→ What to work on: Stopping at the line that holds "(state (g t) <> FREE \/", repeat the lines below exactly, starting from the very first and including that final line.

Stored data

(** A child changes, or is born or ends. *)
Lemma K_kid l n ls b i t g n' ls' b' :
  K l n ls b -> (2 <= i)%nat -> l !! i = Some t ->
  (state (g t) <> FREE -> tid (g t) = Z.of_nat i /\ ptid (g t) = 1 /\ (exists k, pc (g t) = Child k) /\ state (g t) <> WAIT) ->
  (state (g t) <> FREE \/ forall my, l !! 1%nat = Some my -> state my <> WAIT) ->
  n' + Z.of_nat (al t) = n + Z.of_nat (al (g t)) -> n' + Z.of_nat b' <= 6 ->
  (length ls' + left (g t) + 100 * b' = length ls + left t + 100 * b)%nat ->
  K (alter g i l) n' ls' b'.
Proof.
  intros [Hlen Hmain (my & Hm & Hok & Hw & Hb & Hl) Hk Hn] Hi Ht Hg Hal Hn' Hb' Hl'.
  pose proof (sum_alter al g i t l Ht) as Sa. pose proof (sum_alter left g i t l Ht) as Sl. split.
  - by rewrite length_alter.
  - rewrite list_lookup_alter_ne by lia. done.
  - exists my. rewrite list_lookup_alter_ne by lia. split; [done|]. split; [done|]. split; [|split; [done|lia]].
    intros Hwt. destruct (Hw Hwt) as [Hj (j & tj & Hkj & Htj & Hsj)]. split; [done|].
    destruct (decide (j = i)) as [->|Hne].
    + destruct Hal as [Hal|Hal]; [|by destruct (Hal my Hm)]. exists i, (g t). split; [done|]. by rewrite list_lookup_alter_eq, Ht.
    + exists j, tj. split; [done|]. by rewrite list_lookup_alter_ne.
  - intros j tj (Hj & Htj & Hsj). destruct (decide (j = i)) as [->|Hne].
    + rewrite list_lookup_alter_eq, Ht in Htj. injection Htj as <-. by apply Hg.
    + rewrite list_lookup_alter_ne in Htj by done. by apply Hk.
  - lia.
Qed.
(** [mythread] changes. *)
Lemma K_my l n ls b my g :
  K l n ls b -> l !! 1%nat = Some my -> my_ok (g my) -> left (g my) = left my ->
  (state (g my) = WAIT -> pc (g my) = Joining /\ kid_alive l) ->
  K (alter g 1%nat l) n ls b.
Proof.
  intros [Hlen Hmain (my' & Hm & Hok & Hw & Hb & Hl) Hk Hn] Hmy Hg Hlf Hgw. rewrite Hmy in Hm. injection Hm as <-.
  pose proof (sum_alter al g 1%nat my l Hmy) as Sa. pose proof (sum_alter left g 1%nat my l Hmy) as Sl.
  assert (Hkid : forall i t, kid (alter g 1%nat l) i t <-> kid l i t).
  { intros i t. unfold kid. split; intros (H1 & H2 & H3); (split; [done|]); rewrite list_lookup_alter_ne in * by lia; done. }
  split.
  - by rewrite length_alter.
  - rewrite list_lookup_alter_ne by lia. done.
  - exists (g my). rewrite list_lookup_alter_eq, Hmy. split; [done|]. split; [done|]. split; [|split; [done|lia]].
    intros Hwt. destruct (Hgw Hwt) as [Hj (i & t & Hi)]. split; [done|]. exists i, t. by apply Hkid.
  - intros i t Hi. by apply Hk, Hkid.
  - destruct Hok as [H1 _], Hg as [H2 _]. unfold al in Sa. rewrite !decide_False in Sa by done. unfold al in *. lia.
Qed.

→ Solution:
(** A child changes, or is born or ends. *)
Lemma K_kid l n ls b i t g n' ls' b' :
  K l n ls b -> (2 <= i)%nat -> l !! i = Some t ->
  (state (g t) <> FREE -> tid (g t) = Z.of_nat i /\ ptid (g t) = 1 /\ (exists k, pc (g t) = Child k) /\ state (g t) <> WAIT) ->
  (state (g t) <> FREE \/ forall my, l !! 1%nat = Some my -> state my <> WAIT) ->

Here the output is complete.